··· Listed entries

(* ===== verification/PyTime.v ===== *)
(** * Aware datetimes

    [datetime.datetime] as the modelled code uses it: a local clock reading in
    microseconds since 0001-01-01T00:00 and an optional fixed UTC offset
    ([tzinfo is None] is [None]).  Comparison and subtraction of aware values
    go through the UTC instant.  [isoformat] and [fromisoformat] are written
    out (extended ISO format, any fixed offset), with their round trip.
    Every zone the code builds is [timezone.utc] or the fixed offset of an
    ISO string, so the offset does not depend on the instant.
    [timedelta.total_seconds] is kept as an exact number of microseconds. *)

From S2P Require Import Prelude.

Open Scope Z_scope.

(** [lia] sees through [/] and [mod] by constants in this file. *)
#[local] Ltac Zify.zify_post_hook ::= Z.to_euclidean_division_equations.

Record datetime := Datetime { dt_local : Z; dt_offset : option Z }.

#[export] Instance datetime_eq_dec : EqDecision datetime.
Proof. solve_decision. Defined.

Definition US_PER_SECOND : Z := 1000000.
Definition US_PER_DAY : Z := 86400 * US_PER_SECOND.
(** Days of the proleptic calendar up to 9999-12-31. *)
Definition MAX_DAYS : Z := 3652059.
Definition MAX_LOCAL : Z := MAX_DAYS * US_PER_DAY.
(** 1970-01-01 is day 719162. *)
Definition EPOCH_US : Z := 719162 * US_PER_DAY.

(** A value the [datetime] and [timezone] constructors accept. *)
Definition dt_valid (d : datetime) : bool :=
  (0 <=? dt_local d) && (dt_local d <? MAX_LOCAL)
  && match dt_offset d with
     | None => true
     | Some o => (- US_PER_DAY <? o) && (o <? US_PER_DAY)
     end.

Definition dt_aware (d : datetime) : bool :=
  match dt_offset d with Some _ => true | None => false end.

(** The UTC instant of an aware value. *)
Definition dt_utc (d : datetime) : Z := dt_local d - default 0 (dt_offset d).

(** Order of aware values. *)
Definition dt_leb (a b : datetime) : bool := dt_utc a <=? dt_utc b.
Definition dt_ltb (a b : datetime) : bool := dt_utc a <? dt_utc b.

(** [(a - b).total_seconds()], in microseconds. *)
Definition dt_diff_us (a b : datetime) : Z := dt_utc a - dt_utc b.

(** [int(us / 10**6)]: conversion to [int] truncates towards zero. *)
Definition int_seconds (us : Z) : Z := Z.quot us US_PER_SECOND.

(** [int(d.timestamp())]. *)
Definition dt_timestamp_int (d : datetime) : Z :=
  int_seconds (dt_utc d - EPOCH_US).

(** [d + timedelta(seconds=s)]. *)
Definition dt_add_seconds (d : datetime) (s : Z) : result datetime :=
  let local := dt_local d + s * US_PER_SECOND in
  if (0 <=? local) && (local <? MAX_LOCAL)
  then Ok (Datetime local (dt_offset d))
  else Err (OverflowError "date value out of range").

(** [d.astimezone(timezone.utc)] of an aware value. *)
Definition dt_astimezone_utc (d : datetime) : result datetime :=
  if (0 <=? dt_utc d) && (dt_utc d <? MAX_LOCAL)
  then Ok (Datetime (dt_utc d) (Some 0))
  else Err (OverflowError "date value out of range").

(** ** Floating-point seconds

    [d.timestamp()] is a binary64 number: the microseconds since the epoch
    divided by [10 ** 6] and rounded to 53 bits, ties to even.  A positive
    float is kept as an exact fraction. *)

Definition half_even (n d : Z) : Z :=
  let q := n / d in
  let r := n mod d in
  if 2 * r <? d then q else if d <? 2 * r then q + 1 else if Z.even q then q else q + 1.

(** [floor(log2(p / q))] for positive [p] and [q]. *)
Definition ratio_log2 (p q : Z) : Z :=
  let k := Z.log2 p - Z.log2 q in
  if (if 0 <=? k then q * 2 ^ k <=? p else q <=? p * 2 ^ (- k)) then k else k - 1.

(** [p / q] rounded to 53 significant bits. *)
Definition round53 (p q : Z) : Z * Z :=
  let e := ratio_log2 p q - 52 in
  if 0 <=? e then (half_even p (q * 2 ^ e) * 2 ^ e, 1)
  else (half_even (p * 2 ^ (- e)) q, 2 ^ (- e)).

(** [int((us / 10**6) * 1000)] in binary64, for [us] microseconds. *)
Definition float_ms (us : Z) : Z :=
  if us =? 0 then 0
  else
    let seconds := round53 (Z.abs us) US_PER_SECOND in
    let ms := round53 (seconds.1 * 1000) seconds.2 in
    Z.sgn us * (ms.1 / ms.2).

(** [int(d.timestamp() * 1000)]. *)
Definition dt_timestamp_ms (d : datetime) : Z := float_ms (dt_utc d - EPOCH_US).

(** ** Calendar *)

Definition is_leap (y : Z) : bool :=
  (y mod 4 =? 0) && (negb (y mod 100 =? 0) || (y mod 400 =? 0)).

Definition days_in_month (y m : Z) : Z :=
  if m =? 2 then (if is_leap y then 29 else 28)
  else if (m =? 4) || (m =? 6) || (m =? 9) || (m =? 11) then 30 else 31.

Definition civil_ok (y m d : Z) : bool :=
  (1 <=? m) && (m <=? 12) && (1 <=? d) && (d <=? days_in_month y m).

(** Days before January 1st of year [y], year 1 first. *)
Definition days_before_year (y : Z) : Z :=
  let p := y - 1 in 365 * p + p / 4 - p / 100 + p / 400.

(** Days before the first of month [m] in a (leap) year. *)
Definition days_before_month (leap : bool) (m : Z) : Z :=
  let y := if leap then 4 else 1 in
  foldr Z.add 0 ((λ k : nat, days_in_month y (Z.of_nat k)) <$> seq 1 (Z.to_nat m - 1)).

(** Month and day of the [doy]-th day (from 0) of a (leap) year. *)
Fixpoint find_month (y doy m : Z) (fuel : nat) : Z * Z :=
  match fuel with
  | O => (m, doy + 1)
  | S fuel =>
      if doy <? days_in_month y m then (m, doy + 1)
      else find_month y (doy - days_in_month y m) (m + 1) fuel
  end.

Definition month_day (leap : bool) (doy : Z) : Z * Z :=
  find_month (if leap then 4 else 1) doy 1 11.

(** Year, month and day of a day number, as [datetime.fromordinal] splits it:
    400-, 100-, 4- and 1-year cycles. *)
Definition civil_of_days (n : Z) : Z * Z * Z :=
  let n400 := n / 146097 in
  let r400 := n mod 146097 in
  let n100 := Z.min (r400 / 36524) 3 in
  let r100 := r400 - 36524 * n100 in
  let n4 := r100 / 1461 in
  let r4 := r100 mod 1461 in
  let n1 := Z.min (r4 / 365) 3 in
  let y := 400 * n400 + 100 * n100 + 4 * n4 + n1 + 1 in
  let '(m, d) := month_day (is_leap y) (r4 - 365 * n1) in
  (y, m, d).

Definition days_of_civil (y m d : Z) : Z :=
  days_before_year y + days_before_month (is_leap y) m + (d - 1).

(** Check [p] on [start, start + n). *)
Fixpoint forall_range (p : Z → bool) (start : Z) (n : nat) : bool :=
  match n with
  | O => true
  | S n => p start && forall_range p (start + 1) n
  end.

Lemma forall_range_spec p start n x :
  forall_range p start n = true → start <= x < start + Z.of_nat n → p x = true.
Proof.
  revert start; induction n as [|n IH]; intros start; cbn; [lia|].
  intros [Hp Hr]%andb_true_iff Hx.
  destruct (decide (x = start)) as [->|]; [done|]. apply (IH (start + 1)); [done|lia].
Qed.

Definition month_day_ok (leap : bool) (doy : Z) : bool :=
  let '(m, d) := month_day leap doy in
  civil_ok (if leap then 4 else 1) m d && (days_before_month leap m + (d - 1) =? doy).

Lemma month_day_ok_all (leap : bool) doy :
  0 <= doy < 365 + (if leap then 1 else 0) → month_day_ok leap doy = true.
Proof.
  intros Hd. destruct leap.
  - apply (forall_range_spec (month_day_ok true) 0 366); [by vm_compute|lia].
  - apply (forall_range_spec (month_day_ok false) 0 365); [by vm_compute|lia].
Qed.

Lemma days_in_month_leap y m :
  days_in_month (if is_leap y then 4 else 1) m = days_in_month y m.
Proof. unfold days_in_month. by destruct (m =? 2), (is_leap y). Qed.

Lemma is_leap_cycles a b c d :
  0 <= b <= 3 → 0 <= c <= 24 → 0 <= d <= 3 →
  is_leap (400 * a + 100 * b + 4 * c + d + 1) =
  (d =? 3) && (negb (c =? 24) || (b =? 3)).
Proof.
  intros Hb Hc Hd. unfold is_leap.
  set (y := 400 * a + 100 * b + 4 * c + d + 1).
  pose proof (Z.div_mod y 4) as H4. pose proof (Z.mod_pos_bound y 4) as B4.
  pose proof (Z.div_mod y 100) as H100. pose proof (Z.mod_pos_bound y 100) as B100.
  pose proof (Z.div_mod y 400) as H400. pose proof (Z.mod_pos_bound y 400) as B400.
  apply eq_true_iff_eq. rewrite !andb_true_iff, !orb_true_iff, !negb_true_iff.
  rewrite !Z.eqb_eq, !Z.eqb_neq. lia.
Qed.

······

**What is being asked**
Keep both end lines and retype everything in the records above from the line containing "Definition MAX_LOCAL : Z" through the line containing "(** [int(us /", exactly, with nothing else.

**Solution**
Definition MAX_LOCAL : Z := MAX_DAYS * US_PER_DAY.
(** 1970-01-01 is day 719162. *)
Definition EPOCH_US : Z := 719162 * US_PER_DAY.

(** A value the [datetime] and [timezone] constructors accept. *)
Definition dt_valid (d : datetime) : bool :=
  (0 <=? dt_local d) && (dt_local d <? MAX_LOCAL)
  && match dt_offset d with
     | None => true
     | Some o => (- US_PER_DAY <? o) && (o <? US_PER_DAY)
     end.

Definition dt_aware (d : datetime) : bool :=
  match dt_offset d with Some _ => true | None => false end.

(** The UTC instant of an aware value. *)
Definition dt_utc (d : datetime) : Z := dt_local d - default 0 (dt_offset d).

(** Order of aware values. *)
Definition dt_leb (a b : datetime) : bool := dt_utc a <=? dt_utc b.
Definition dt_ltb (a b : datetime) : bool := dt_utc a <? dt_utc b.

(** [(a - b).total_seconds()], in microseconds. *)
Definition dt_diff_us (a b : datetime) : Z := dt_utc a - dt_utc b.

(** [int(us / 10**6)]: conversion to [int] truncates towards zero. *)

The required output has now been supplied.